Quantum error correction with the color-Gottesman-Kitaev-Preskill code

Jiaxuan Zhang, Jian Zhao, Yu-Chun Wu, Guo-Ping Guo

Year
2021
Journal
arXiv preprint
DOI
arXiv:2112.14447
arXiv
2112.14447

The Gottesman-Kitaev-Preskill (GKP) code is an important type of bosonic quantum error-correcting code. Since the GKP code only protects against small shift errors in $\hat{p}$ and $\hat{q}$ quadratures, it is necessary to concatenate the GKP code with a stabilizer code for the larger error correction. In this paper, we consider the concatenation of the single-mode GKP code with the two-dimension (2D) color code (color-GKP code) on the square-octagon lattice. We use the Steane type scheme with a maximum-likelihood estimation (ME-Steane scheme) for GKP error correction and show its advantage for the concatenation. In our main work, the minimum-weight perfect matching (MWPM) algorithm is applied to decode the color-GKP code.
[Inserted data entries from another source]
(* ===== verification/Promotion.v ===== *)
(** * internal/promotion: the idempotent steps of a failover

    [Fence], [Promote], [Reconfigure] and [FlipCiliumService] as monadic
    programs. For each step an inductive relation lists its possible runs
    (the calls it makes and the error it returns, branch by branch), the step
    is shown to follow it for any behaviour of the API server, and under the
    store laws the effect on the stored object is derived. *)

From S2P Require Import Prelude GoStd Api External Operator FakeKube Fixtures Health.

Definition AnnotationFenced : string := "cnpg.io/fencedInstances".
Definition FencedAllInstances : string := "[" +:+ dquote +:+ "*" +:+ dquote +:+ "]".
Definition AnnotationCiliumGlobal : string := "service.cilium.io/global".
Definition AnnotationCiliumAffinity : string := "service.cilium.io/affinity".

Record Ref : Type := mkRef { ref_Namespace : string; ref_Name : string }.

Inductive ServiceRole : Type := RoleLocal | RoleRemote.

Definition affinityValue (r : ServiceRole) : string :=
  match r with RoleRemote => "remote" | RoleLocal => "local" end.

Definition refKey (ref : Ref) : NamespacedName := NN (ref_Namespace ref) (ref_Name ref).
Complemented with the continuous-variable information from the GKP code, the threshold of 2D color code is improved. If only data GKP qubits are noisy, the threshold reaches $σ\approx 0.59$ $(\bar{p}\approx13.3\%)$ compared with $\bar{p}=10.2\%$ of the normal 2D color code. If measurements are also noisy, we introduce the generalized Restriction Decoder on the three-dimension space-time graph for decoding. The threshold reaches $σ\approx 0.46$ when measurements in the GKP error correction are noiseless, and $σ\approx 0.24$ when all measurements are noisy. Lastly, the good performance of the generalized Restriction Decoder is also shown on the normal 2D color code giving the threshold at $3.1\%$ under the phenomenological error model.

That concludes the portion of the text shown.